__BRIEF__:
Your reply should consist solely of the lines from the start of the material below through the line containing "that the code", reproduced exactly.

__DATA SECTION__:
——
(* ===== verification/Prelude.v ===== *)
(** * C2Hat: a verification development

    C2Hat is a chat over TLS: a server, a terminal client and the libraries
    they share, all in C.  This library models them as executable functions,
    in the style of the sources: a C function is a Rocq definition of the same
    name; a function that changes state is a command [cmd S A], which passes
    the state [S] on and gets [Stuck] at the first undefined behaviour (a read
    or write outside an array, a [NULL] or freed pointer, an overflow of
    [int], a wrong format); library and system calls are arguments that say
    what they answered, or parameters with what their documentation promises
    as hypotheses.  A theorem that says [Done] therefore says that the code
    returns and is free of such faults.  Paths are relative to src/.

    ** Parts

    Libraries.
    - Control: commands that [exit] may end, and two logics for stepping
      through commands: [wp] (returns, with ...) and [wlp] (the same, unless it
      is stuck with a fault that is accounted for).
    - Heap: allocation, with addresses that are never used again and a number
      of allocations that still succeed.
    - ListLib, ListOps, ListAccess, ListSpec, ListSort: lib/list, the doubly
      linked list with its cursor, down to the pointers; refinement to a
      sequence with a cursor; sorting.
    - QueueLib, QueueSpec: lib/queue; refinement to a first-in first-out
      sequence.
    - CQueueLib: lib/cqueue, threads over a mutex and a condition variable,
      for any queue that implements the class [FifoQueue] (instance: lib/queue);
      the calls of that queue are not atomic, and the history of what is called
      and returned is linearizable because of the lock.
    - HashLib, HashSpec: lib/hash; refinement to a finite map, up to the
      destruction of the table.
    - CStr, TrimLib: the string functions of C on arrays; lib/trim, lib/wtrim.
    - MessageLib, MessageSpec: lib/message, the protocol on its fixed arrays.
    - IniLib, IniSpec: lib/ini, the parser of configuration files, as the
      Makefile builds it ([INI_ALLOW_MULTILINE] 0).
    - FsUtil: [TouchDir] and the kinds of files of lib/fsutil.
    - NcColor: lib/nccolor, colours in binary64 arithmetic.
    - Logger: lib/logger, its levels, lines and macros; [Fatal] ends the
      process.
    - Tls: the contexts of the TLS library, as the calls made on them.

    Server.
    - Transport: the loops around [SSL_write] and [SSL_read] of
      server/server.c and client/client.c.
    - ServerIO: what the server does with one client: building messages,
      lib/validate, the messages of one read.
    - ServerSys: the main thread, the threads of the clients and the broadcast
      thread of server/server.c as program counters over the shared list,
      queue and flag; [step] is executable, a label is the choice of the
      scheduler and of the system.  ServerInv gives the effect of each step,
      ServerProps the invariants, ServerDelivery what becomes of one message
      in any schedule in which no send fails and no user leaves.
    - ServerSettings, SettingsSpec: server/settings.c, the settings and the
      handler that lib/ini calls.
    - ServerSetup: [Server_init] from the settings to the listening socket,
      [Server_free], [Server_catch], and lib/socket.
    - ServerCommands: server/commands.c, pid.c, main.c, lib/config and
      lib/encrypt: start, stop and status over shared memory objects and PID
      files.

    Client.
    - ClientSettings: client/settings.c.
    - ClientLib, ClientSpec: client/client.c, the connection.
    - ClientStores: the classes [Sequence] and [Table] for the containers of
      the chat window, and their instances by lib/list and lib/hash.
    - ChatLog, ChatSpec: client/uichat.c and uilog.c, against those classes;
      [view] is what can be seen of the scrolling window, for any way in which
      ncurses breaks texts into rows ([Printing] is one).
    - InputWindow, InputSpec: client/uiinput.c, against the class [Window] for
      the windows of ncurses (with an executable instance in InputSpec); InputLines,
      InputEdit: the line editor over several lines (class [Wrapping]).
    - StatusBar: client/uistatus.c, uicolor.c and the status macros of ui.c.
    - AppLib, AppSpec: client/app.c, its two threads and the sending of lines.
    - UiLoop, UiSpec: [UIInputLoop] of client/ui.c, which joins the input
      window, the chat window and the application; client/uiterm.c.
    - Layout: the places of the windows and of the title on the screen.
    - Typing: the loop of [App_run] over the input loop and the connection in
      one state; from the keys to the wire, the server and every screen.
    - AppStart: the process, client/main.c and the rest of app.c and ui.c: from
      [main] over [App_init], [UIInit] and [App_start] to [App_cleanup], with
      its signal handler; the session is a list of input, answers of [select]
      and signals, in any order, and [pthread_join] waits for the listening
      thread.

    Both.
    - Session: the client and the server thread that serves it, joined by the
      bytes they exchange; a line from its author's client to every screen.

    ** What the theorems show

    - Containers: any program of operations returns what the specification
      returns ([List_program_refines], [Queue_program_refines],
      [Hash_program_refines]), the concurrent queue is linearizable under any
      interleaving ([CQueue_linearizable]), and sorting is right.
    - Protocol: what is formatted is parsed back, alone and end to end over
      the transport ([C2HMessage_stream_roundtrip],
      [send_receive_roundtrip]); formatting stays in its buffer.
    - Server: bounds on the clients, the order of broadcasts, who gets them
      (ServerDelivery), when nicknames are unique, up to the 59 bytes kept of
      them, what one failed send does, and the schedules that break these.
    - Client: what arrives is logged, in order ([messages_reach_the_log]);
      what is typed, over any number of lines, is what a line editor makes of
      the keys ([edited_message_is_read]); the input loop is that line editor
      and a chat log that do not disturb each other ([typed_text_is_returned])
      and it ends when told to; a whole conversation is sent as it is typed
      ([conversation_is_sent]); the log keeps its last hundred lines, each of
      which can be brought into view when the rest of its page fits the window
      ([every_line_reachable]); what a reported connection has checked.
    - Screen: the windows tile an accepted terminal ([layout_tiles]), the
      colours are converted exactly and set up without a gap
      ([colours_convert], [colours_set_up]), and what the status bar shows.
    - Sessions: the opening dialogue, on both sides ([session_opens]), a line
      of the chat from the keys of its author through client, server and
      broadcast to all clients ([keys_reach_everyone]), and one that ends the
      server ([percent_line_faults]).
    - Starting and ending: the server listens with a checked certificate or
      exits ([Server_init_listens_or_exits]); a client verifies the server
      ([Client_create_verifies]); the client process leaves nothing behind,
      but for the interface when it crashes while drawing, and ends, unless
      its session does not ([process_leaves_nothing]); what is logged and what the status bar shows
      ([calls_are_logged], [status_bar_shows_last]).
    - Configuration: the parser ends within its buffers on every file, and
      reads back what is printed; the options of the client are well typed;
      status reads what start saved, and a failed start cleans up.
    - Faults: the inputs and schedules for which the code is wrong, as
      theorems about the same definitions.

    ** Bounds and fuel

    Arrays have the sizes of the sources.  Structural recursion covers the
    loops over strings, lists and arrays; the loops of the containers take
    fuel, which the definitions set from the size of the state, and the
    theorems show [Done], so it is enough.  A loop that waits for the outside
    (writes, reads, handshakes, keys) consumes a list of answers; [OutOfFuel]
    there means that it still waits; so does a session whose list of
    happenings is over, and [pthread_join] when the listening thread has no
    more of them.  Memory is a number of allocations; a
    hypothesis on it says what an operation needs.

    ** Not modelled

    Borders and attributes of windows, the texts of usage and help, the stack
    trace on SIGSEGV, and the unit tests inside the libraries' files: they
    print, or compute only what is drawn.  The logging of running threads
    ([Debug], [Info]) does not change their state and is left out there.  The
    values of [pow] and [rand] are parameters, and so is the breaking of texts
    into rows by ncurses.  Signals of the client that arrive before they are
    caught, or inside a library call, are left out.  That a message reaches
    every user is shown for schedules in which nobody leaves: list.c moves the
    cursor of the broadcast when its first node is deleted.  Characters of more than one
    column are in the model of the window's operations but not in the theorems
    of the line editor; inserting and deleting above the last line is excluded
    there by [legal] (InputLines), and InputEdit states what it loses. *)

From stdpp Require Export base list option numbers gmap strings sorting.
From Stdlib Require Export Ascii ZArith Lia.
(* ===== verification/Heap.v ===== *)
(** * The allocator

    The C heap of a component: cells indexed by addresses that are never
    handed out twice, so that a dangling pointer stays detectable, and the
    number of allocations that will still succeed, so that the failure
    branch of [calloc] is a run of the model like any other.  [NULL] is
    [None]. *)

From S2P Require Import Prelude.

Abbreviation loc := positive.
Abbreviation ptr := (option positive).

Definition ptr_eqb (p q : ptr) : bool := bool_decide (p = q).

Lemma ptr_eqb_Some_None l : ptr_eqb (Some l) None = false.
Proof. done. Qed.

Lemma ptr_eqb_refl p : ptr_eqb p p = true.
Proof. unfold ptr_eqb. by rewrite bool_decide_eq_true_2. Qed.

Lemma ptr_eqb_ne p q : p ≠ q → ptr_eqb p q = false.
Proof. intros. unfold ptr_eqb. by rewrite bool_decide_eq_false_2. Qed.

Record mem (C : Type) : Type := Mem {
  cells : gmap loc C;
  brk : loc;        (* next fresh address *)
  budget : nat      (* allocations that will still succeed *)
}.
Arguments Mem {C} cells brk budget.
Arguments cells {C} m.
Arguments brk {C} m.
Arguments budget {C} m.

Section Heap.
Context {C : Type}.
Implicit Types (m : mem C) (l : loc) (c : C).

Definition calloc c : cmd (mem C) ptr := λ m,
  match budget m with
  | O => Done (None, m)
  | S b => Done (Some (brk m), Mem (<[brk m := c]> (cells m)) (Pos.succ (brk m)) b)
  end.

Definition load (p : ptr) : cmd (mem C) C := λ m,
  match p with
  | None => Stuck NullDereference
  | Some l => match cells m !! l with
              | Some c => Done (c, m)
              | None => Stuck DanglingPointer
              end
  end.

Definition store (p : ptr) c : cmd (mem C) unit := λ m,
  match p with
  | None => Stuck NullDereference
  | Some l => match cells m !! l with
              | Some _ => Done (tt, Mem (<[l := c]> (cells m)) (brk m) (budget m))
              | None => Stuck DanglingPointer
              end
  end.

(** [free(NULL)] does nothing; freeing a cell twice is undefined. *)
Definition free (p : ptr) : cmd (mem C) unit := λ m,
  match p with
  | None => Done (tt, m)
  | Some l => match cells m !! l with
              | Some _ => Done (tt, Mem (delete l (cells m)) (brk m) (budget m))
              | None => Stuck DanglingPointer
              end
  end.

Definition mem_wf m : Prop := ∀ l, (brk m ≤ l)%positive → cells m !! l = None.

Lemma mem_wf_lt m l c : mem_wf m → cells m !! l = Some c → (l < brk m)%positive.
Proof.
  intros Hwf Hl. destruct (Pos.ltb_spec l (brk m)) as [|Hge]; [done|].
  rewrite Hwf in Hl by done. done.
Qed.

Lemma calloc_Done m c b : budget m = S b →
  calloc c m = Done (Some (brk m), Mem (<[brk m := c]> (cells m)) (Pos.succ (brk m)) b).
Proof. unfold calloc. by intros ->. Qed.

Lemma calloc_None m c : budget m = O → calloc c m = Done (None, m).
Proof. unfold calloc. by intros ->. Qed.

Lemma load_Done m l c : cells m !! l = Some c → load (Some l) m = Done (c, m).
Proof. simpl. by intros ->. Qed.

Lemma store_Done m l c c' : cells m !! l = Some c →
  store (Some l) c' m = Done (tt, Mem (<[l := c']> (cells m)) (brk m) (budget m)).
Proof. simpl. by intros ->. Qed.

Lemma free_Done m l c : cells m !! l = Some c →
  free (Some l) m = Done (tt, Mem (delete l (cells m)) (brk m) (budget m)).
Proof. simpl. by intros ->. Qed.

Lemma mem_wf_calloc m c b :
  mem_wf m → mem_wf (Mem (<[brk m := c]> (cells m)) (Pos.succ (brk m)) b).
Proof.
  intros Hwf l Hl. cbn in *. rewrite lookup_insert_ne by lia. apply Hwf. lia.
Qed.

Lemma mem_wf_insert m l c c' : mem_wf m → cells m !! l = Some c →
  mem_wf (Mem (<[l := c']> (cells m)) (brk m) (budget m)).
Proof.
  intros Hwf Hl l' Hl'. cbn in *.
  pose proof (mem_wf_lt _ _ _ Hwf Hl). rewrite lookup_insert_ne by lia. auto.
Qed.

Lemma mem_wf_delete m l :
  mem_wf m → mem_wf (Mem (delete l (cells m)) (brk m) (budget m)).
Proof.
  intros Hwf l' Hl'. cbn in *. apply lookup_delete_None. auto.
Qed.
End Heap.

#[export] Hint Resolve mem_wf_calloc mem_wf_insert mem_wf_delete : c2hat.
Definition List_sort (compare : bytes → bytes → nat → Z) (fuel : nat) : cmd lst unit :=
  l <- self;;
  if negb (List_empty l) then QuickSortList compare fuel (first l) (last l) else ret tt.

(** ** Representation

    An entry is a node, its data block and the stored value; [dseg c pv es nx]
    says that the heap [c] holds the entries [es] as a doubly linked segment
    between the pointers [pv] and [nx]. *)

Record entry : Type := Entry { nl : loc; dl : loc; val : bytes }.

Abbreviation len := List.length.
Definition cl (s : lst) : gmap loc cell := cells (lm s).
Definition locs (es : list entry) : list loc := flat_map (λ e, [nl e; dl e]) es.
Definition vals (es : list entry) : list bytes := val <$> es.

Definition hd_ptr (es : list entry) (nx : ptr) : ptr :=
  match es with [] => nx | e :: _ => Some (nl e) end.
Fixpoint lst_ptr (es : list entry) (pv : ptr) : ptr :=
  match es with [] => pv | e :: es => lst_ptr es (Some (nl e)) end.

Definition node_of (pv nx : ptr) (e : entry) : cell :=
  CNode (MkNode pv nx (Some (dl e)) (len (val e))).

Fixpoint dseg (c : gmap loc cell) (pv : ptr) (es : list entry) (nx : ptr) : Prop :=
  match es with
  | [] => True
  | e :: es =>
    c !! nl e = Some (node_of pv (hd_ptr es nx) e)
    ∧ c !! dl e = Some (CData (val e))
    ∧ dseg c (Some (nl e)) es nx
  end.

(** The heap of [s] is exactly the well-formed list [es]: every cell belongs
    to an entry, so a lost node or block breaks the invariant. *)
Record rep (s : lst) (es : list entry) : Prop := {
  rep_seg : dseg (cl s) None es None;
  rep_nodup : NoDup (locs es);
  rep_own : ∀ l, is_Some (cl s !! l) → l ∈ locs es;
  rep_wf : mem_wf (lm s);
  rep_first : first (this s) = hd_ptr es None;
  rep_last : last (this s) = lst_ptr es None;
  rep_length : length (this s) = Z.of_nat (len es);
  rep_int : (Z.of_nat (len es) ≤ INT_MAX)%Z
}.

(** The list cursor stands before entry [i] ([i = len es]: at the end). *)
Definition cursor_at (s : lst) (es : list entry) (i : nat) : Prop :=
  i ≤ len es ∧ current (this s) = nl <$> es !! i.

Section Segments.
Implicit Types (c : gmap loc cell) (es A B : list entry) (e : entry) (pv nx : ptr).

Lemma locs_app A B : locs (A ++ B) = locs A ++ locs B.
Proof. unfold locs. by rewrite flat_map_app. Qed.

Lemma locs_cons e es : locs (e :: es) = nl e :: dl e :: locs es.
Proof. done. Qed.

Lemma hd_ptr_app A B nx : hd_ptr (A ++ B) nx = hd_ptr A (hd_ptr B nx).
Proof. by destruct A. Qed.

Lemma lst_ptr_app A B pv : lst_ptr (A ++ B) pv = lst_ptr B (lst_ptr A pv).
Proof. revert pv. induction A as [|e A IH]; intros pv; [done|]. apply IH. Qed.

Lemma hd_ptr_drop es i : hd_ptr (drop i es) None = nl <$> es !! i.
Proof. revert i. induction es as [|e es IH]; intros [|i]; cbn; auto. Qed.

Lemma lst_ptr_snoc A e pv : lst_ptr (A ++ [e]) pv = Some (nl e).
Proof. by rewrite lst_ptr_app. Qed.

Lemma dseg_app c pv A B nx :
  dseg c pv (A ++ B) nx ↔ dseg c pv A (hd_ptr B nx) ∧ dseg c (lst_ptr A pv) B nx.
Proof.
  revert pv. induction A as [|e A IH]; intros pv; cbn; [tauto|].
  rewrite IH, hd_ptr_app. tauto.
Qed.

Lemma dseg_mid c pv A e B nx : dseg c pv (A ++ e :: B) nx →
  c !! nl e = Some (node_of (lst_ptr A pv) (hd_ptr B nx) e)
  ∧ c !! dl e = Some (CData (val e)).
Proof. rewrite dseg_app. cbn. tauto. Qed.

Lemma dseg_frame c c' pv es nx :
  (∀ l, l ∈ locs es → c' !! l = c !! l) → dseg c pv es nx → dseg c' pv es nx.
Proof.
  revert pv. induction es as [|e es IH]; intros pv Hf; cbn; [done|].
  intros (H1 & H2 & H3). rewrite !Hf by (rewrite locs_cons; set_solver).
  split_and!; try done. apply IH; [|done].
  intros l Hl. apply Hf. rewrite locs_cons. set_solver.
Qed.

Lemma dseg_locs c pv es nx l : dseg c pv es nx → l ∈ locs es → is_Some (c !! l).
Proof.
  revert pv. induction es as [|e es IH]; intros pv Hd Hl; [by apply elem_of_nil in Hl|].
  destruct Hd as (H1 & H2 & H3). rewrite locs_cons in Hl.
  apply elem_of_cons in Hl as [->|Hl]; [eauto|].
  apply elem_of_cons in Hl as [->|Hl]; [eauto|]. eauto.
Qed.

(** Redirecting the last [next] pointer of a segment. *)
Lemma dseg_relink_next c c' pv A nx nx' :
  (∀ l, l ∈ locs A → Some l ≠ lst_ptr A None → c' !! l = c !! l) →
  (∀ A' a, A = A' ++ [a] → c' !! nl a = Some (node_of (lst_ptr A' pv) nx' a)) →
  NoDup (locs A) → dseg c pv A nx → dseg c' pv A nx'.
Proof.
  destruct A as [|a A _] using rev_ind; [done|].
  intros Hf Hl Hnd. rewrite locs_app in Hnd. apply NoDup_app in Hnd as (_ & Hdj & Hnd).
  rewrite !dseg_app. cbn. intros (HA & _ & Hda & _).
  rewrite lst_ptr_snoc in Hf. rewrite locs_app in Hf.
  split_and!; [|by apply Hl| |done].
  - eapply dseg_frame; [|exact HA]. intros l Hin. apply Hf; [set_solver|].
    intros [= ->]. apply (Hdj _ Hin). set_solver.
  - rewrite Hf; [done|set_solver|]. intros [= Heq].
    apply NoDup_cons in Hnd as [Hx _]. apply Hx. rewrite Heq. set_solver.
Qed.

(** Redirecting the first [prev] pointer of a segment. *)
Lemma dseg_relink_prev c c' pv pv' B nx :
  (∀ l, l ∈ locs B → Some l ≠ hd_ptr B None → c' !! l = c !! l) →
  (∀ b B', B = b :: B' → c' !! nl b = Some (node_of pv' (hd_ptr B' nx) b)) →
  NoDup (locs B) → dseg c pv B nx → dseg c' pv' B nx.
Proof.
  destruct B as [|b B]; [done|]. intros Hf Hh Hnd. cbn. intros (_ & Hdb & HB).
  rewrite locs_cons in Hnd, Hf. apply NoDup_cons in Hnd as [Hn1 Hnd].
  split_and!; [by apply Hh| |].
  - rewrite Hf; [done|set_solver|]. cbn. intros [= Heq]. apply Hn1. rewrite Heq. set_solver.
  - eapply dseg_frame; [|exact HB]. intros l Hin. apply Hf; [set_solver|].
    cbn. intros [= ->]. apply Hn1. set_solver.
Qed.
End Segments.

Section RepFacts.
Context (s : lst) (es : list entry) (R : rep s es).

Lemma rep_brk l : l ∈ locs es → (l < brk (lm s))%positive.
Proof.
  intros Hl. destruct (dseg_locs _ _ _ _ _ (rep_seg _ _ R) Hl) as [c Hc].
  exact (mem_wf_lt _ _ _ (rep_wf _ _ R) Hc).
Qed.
——
__OUTPUT FOR THIS TASK__:
(* ===== verification/Prelude.v ===== *)
(** * C2Hat: a verification development

    C2Hat is a chat over TLS: a server, a terminal client and the libraries
    they share, all in C.  This library models them as executable functions,
    in the style of the sources: a C function is a Rocq definition of the same
    name; a function that changes state is a command [cmd S A], which passes
    the state [S] on and gets [Stuck] at the first undefined behaviour (a read
    or write outside an array, a [NULL] or freed pointer, an overflow of
    [int], a wrong format); library and system calls are arguments that say
    what they answered, or parameters with what their documentation promises
    as hypotheses.  A theorem that says [Done] therefore says that the code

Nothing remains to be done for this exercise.